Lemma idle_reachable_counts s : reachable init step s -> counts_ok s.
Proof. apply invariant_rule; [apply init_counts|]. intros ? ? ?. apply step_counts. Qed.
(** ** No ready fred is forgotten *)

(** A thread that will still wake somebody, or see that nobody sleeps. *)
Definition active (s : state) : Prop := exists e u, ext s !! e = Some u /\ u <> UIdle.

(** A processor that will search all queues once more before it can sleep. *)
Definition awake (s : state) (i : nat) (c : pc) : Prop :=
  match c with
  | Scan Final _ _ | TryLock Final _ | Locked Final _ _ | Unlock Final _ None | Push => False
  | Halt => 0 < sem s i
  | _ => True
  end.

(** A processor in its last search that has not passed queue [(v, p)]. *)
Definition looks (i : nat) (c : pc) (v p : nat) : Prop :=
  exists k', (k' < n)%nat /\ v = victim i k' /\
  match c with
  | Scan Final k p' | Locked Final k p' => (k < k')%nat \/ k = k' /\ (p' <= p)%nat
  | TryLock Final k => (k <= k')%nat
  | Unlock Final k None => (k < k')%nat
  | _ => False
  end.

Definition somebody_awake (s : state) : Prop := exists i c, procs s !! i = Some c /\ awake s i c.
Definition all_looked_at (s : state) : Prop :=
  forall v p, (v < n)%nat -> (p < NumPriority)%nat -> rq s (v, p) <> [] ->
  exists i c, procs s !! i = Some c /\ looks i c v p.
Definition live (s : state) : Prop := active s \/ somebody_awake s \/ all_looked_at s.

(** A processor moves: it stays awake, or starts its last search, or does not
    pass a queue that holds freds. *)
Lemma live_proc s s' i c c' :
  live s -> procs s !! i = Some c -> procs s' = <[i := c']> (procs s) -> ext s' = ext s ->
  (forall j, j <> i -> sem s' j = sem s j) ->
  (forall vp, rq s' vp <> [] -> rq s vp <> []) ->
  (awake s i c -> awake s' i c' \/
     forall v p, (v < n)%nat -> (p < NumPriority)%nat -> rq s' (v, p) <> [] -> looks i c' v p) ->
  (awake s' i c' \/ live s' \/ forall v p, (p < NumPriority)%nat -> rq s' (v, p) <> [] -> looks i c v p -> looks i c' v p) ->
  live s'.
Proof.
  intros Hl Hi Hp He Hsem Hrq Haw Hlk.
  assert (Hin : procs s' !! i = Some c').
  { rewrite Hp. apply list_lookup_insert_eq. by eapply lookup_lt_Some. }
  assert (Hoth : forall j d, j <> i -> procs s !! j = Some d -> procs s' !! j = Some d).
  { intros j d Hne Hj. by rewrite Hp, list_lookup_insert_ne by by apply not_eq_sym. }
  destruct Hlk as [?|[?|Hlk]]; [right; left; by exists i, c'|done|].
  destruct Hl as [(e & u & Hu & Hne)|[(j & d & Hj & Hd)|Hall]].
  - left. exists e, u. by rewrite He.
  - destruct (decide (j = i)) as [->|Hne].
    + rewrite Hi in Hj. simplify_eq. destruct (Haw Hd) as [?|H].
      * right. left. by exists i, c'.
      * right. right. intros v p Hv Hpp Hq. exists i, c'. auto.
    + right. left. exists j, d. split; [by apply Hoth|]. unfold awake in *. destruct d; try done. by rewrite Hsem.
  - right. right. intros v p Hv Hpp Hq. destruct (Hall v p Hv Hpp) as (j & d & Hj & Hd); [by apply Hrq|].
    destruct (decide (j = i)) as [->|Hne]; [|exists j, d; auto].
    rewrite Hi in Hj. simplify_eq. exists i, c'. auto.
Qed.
...
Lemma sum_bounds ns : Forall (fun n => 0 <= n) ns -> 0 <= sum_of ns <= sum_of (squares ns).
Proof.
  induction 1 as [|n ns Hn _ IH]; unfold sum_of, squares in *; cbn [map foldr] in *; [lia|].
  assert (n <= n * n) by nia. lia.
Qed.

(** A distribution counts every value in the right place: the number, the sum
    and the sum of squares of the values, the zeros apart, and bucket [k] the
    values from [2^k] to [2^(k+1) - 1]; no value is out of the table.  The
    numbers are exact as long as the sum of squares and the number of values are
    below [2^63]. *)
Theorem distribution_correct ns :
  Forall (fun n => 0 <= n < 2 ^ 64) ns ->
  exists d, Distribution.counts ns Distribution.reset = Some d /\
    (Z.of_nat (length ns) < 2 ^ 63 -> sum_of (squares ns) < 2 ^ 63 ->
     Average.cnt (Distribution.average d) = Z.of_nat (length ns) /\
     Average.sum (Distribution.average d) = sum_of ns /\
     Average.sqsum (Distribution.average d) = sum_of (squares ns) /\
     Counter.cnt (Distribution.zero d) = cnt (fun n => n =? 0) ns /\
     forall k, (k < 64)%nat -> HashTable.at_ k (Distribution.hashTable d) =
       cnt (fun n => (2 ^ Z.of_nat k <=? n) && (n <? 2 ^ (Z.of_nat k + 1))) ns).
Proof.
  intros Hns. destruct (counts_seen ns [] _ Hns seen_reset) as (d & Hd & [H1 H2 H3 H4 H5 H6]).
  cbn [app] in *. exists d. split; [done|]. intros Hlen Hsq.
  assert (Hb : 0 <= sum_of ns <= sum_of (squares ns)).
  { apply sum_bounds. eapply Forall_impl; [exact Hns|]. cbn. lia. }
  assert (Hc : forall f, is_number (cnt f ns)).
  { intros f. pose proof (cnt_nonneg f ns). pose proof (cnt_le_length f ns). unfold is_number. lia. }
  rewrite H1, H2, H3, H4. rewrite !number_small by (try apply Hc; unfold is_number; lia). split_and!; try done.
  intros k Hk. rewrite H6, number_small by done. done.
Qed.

What is needed:
All lines above between those holding "assert (Hb : 0" and "rewrite H1, H2, H3, H4.", inclusive, must be set down unchanged, and no other line may be included.

Answer:
  assert (Hb : 0 <= sum_of ns <= sum_of (squares ns)).
  { apply sum_bounds. eapply Forall_impl; [exact Hns|]. cbn. lia. }
  assert (Hc : forall f, is_number (cnt f ns)).
  { intros f. pose proof (cnt_nonneg f ns). pose proof (cnt_le_length f ns). unfold is_number. lia. }
  rewrite H1, H2, H3, H4. rewrite !number_small by (try apply Hc; unfold is_number; lia). split_and!; try done.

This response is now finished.